A big literature has been devoted to measure the effects of term limits on politicians’ behavior. The worldwide phenomenon of soe privatization may also play a role. However, empirical evidence is wanting in low-income countries.

How?

Data: Vietnam Enterprises Census (vec) in 2011 and 2013. These are the only data sets that contain demographic data about the directors of enterprises, including age, gender, ethnicity and education. Suplement data include the The Viet Nam Provincial Governance and Public Administration Performance Index (papi).

Using ols to estimate on the log of number of employes. There is endogeneity problem in estimating the effects of terms limit to output.

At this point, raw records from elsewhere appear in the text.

(* ===== verification/Repo.v ===== *)
(** * Transactions and the repositories

    [src/src/db/pool.ts] ([withTx]), [src/src/db/attempts.repo.ts], the
    operations of [src/src/db/deliveries.repo.ts] that the worker, the
    reconciler and the DLQ route use, and [src/src/queue/enqueue.ts]. *)

From S2P Require Import Prelude Async Json Config Tables Queries Schema Redis Services Concrete.
From Stdlib Require Import ZArith Lia String.
From stdpp Require Import prelude strings gmap.

Open Scope Z_scope.
Open Scope async_scope.

(** [withTx(fn)]. *)
Definition withTx {A} (fn : io A) : io A :=
  pg CONNECT ;;;
  try_finally
    (try_catch
      (pg BEGIN ;;;
       let* result := fn in
       pg COMMIT ;;;
       Ret result)
      (fun err => pg ROLLBACK ;;; Throw err))
    (pg CLIENT_RELEASE).

(** [DeliveryForWorker]; [receivedAt] is a [Date], in milliseconds. *)
Record DeliveryForWorker := {
  dw_id : string; dw_status : status; attemptCount : Z; endpointId : string;
  endpointUrl : string; signingSecret : string; endpointActive : bool;
  eventId : string; eventType : string; payload : json; receivedAt : Z
}.
(* ===== verification/Frames.v ===== *)
(** * What a call leaves unchanged

    The frame relation [db_same] between two worlds, and its rules: calls that
    touch neither the database nor the wire ([quiet]), and the queries of the
    read API ([wp_select]). *)

From S2P Require Import Prelude Async Config Json Tables Queries Schema Redis Services Concrete Scripts Repo.
From Stdlib Require Import ZArith Lia String.
From stdpp Require Import prelude strings gmap.

Open Scope Z_scope.
Open Scope async_scope.

(** A command that is neither on the database nor the sending of a request. *)
Definition quiet (c : cmd) : Prop :=
  match c with Pg _ | HttpSend _ => False | _ => True end.

Ltac quiet_tac := issues_tac ltac:(exact I).

Section Quiet.
Context {RS BS : Type} `{!RedisServer RS} `{!RedisLaws RS} `{!BullMQ BS}.
Abbreviation world := (world RS BS).

(** The same database, session and requests, at the same time or later. *)
Definition db_same (w w' : world) : Prop :=
  s_pg w'.1 = s_pg w.1 /\ s_sent w'.1 = s_sent w.1 /\ l_tx w'.2 = l_tx w.2 /\ l_tid w'.2 = l_tid w.2 /\
  s_now w.1 <= s_now w'.1.

#[export] Instance db_same_preorder : PreOrder db_same.
Proof.
  split; [by repeat split|]. intros w1 w2 w3 (?&?&?&?&?) (?&?&?&?&?).
  split; [congruence|]. split; [congruence|]. split; [congruence|]. split; [congruence|]. lia.
Qed.

Lemma quiet_db_same (w : world) c r w1 : quiet c -> env w c r w1 -> db_same w w1.
Proof.
  intros Hc (s1 & (n & Hn & ->) & H). destruct w as [s l]. cbn [fst snd] in *.
  destruct c as [c|c|q nm d id|q ty|id ts tk| | |n'|rq| | | |sc|sc sha|lv m]; try done;
  destruct r; cbn in H; repeat match goal with
    | H : _ /\ _ |- _ => destruct H
    | H : _ \/ _ |- _ => destruct H
    | H : exists _, _ |- _ => destruct H
    end; subst; try done; by repeat split.
Qed.

Lemma wp_quiet {A} (p : io A) (w : world) :
  issues quiet p -> wp env p (fun o w' => o <> Exited /\ db_same w w') w.
Proof.
  intros Hp. apply (wp_issues env quiet (fun w' => db_same w w')); [|done|done].
  intros w1 c r w2 Hc H1 He. etrans; [done|by eapply quiet_db_same].
Qed.

(** A quiet call, then the rest, from a world that looks the same. *)
Lemma wp_quiet_bind {A B} (p : io A) (f : A -> io B) Q (w : world) :
  issues quiet p ->
  (forall w1 e, db_same w w1 -> Q (Threw e) w1) ->
  (forall w1 a, db_same w w1 -> wp env (f a) Q w1) ->
  wp env (bind p f) Q w.
Proof.
  intros Hp He Hf. apply wp_bind. eapply wp_mono; [by apply wp_quiet|].
  intros [a|e|] w1 [Hne Hd]; cbn; [by apply Hf|by apply He|done].
Qed.

Lemma db_same_idle (w w' : world) : db_same w w' -> idle w -> idle w'.
Proof. intros (Hp & _ & Htx & Htid & _) [H1 H2]. split; [congruence|]. intros k. rewrite Hp, Htid. apply H2. Qed.

Lemma db_same_tables (w w' : world) : db_same w w' -> tables_of w' = tables_of w.
Proof. intros (Hp & _). unfold tables_of. by rewrite Hp. Qed.

Lemma db_same_sent (w w' : world) : db_same w w' -> s_sent w'.1 = s_sent w.1.
Proof. by intros (_ & H & _). Qed.

(** A query of the read API changes nothing, and answers on the tables as they
    are when it runs. *)
Lemma wp_select (q : query) Q (w : world) :
  (forall r w1, db_same w w1 -> query_ok (s_now w1.1) (tables_of w) q r -> query_violates q = false -> Q (Returned r) w1) ->
  (forall e w1, db_same w w1 -> foreign e -> Q (Threw e) w1) ->
  wp env (pool_query (Select q)) Q w.
Proof.
  intros HR HT. apply wp_pg. intros n Hn. destruct w as [s l]. cbn [fst snd] in *. split.
  - intros r p' tx' (ws & ((-> & Hq) & Hv & _) & -> & ->). apply HR; [|done|].
    + repeat split; try (cbn in *; lia); cbn; by destruct (s_pg s).
    + cbn in Hv. by destruct (query_violates q).
  - intros e p' tx' He Hf. apply HT; [|done].
    destruct Hf as [-> [->|(r & (ws & ((-> & _) & _ & _) & -> & _))]];
      repeat split; try (cbn in *; lia); cbn; by destruct (s_pg s).
Qed.

(** [w'] is [w] with the writes [ws] committed, now or later. *)
Definition wrote (ws : list write) (w w' : world) : Prop :=
  tables_of w' = apply_writes (tables_of w) ws /\ pg_locks (s_pg w'.1) = pg_locks (s_pg w.1) /\
  s_sent w'.1 = s_sent w.1 /\ l_tx w'.2 = l_tx w.2 /\ l_tid w'.2 = l_tid w.2 /\ s_now w.1 <= s_now w'.1.

Lemma db_same_wrote (w w' : world) : db_same w w' -> wrote [] w w'.
Proof. intros (Hp & Hs & H1 & H2 & H3). unfold wrote, tables_of. by rewrite Hp. Qed.

Lemma wrote_after ws (w w1 w' : world) : db_same w w1 -> wrote ws w1 w' -> wrote ws w w'.
Proof.
  intros H (H1 & H2 & H3 & H4 & H5 & H6). pose proof (db_same_tables _ _ H) as HT. destruct H as (Hp & Hs & Htx & Htid & Hn).
  unfold wrote. rewrite H1, HT. split; [done|]. split; [congruence|]. split; [congruence|]. split; [congruence|].
  split; [congruence|lia].
Qed.

Lemma wrote_idle ws (w w' : world) : wrote ws w w' -> idle w -> idle w'.
Proof. intros (_ & Hl & _ & Htx & Htid & _) [H1 H2]. split; [congruence|]. intros k. rewrite Hl, Htid. apply H2. Qed.

(** A statement on its own: it answers and writes; a call that throws has done
    the same or nothing. *)
Lemma wp_pool_write (q : stmt) Q (w : world) :
  (forall r ws t w1, s_now w.1 <= t -> stmt_ok t (tables_of w) (busy (s_pg w.1) (l_tid w.2)) q r ws ->
     wrote ws w w1 -> Q (Returned r) w1) ->
  (forall e ws w1, foreign e -> wrote ws w w1 -> ws = [] \/ (exists r t, s_now w.1 <= t /\
     stmt_ok t (tables_of w) (busy (s_pg w.1) (l_tid w.2)) q r ws) -> Q (Threw e) w1) ->
  wp env (pool_query q) Q w.
Proof.
  intros HR HT. apply wp_pg. intros n Hn. destruct w as [s l]. cbn [fst snd] in *. split.
  - intros r p' tx' (ws & (Hok & _) & -> & ->). eapply HR; [exact Hn|exact Hok|].
    repeat split; try (cbn in *; lia).
  - intros e p' tx' He [-> [->|(r & (ws & (Hok & _) & -> & _))]].
    + apply (HT e []); [done| |by left]. repeat split; cbn in *; lia.
    + apply (HT e ws); [done| |right; eauto]. repeat split; cbn in *; lia.
Qed.
(** What a call does to the clock, the database and the transaction. *)
Lemma env_pg (s s' : shared RS BS) l l' c r :
  env (s, l) c r (s', l') ->
  l_tid l' = l_tid l /\
  match c return exn + resp c -> Prop with
  | Pg c => fun r => exists n p' tx', s_now s <= n /\ s_pg s' = p' /\ l_tx l' = tx' /\
      match r with
      | inr r => pg_answers n (s_pg s) (l_tid l) (l_tx l) c r p' tx'
      | inl _ => pg_fails n (s_pg s) (l_tid l) (l_tx l) c p' tx'
      end
  | _ => fun _ => s_pg s' = s_pg s /\ l_tx l' = l_tx l
  end r.
Proof.
  intros (s1 & (n & Hn & ->) & He). cbn in Hn.
  destruct c as [c|c|q nm d i|q ty|i ts tk| | |m|rq| | | |sc|sc sha|lv m].
  2: { destruct r as [e|r]; cbn in He.
    - destruct He as [_ (_ & p' & tx' & Hp & [= -> ->])]. split; [done|]. by exists n, p', tx'.
    - destruct He as (p' & tx' & Hp & [= -> ->]). split; [done|]. by exists n, p', tx'. }
  all: destruct r as [e|r]; cbn in He;
    repeat match goal with
    | H : _ /\ _ |- _ => destruct H
    | H : _ \/ _ |- _ => destruct H
    | H : exists _, _ |- _ => destruct H
    | H : (_, _) = (_, _) |- _ => injection H as -> ->
    end; done.
Qed.
End Quiet.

The solution is to use ages of directors as the main explainatory variable, which should be exogenous. Some notable control variables include: directors’ level of educations, ethnicity, year, log of total assets, log of total revenue; interaction terms with privatization statuses and papi. Standard errors are clustered at the firms-level.

And?

  • Male soe directors, particularly at the age of 59, employ more workers before retirement (20% more than the number that 55-years-old directors hire before retirement).
  • They do this to take bribes. The labor excess is not associated with an increase in firm employment.

This post is in the collection of my public reading notes.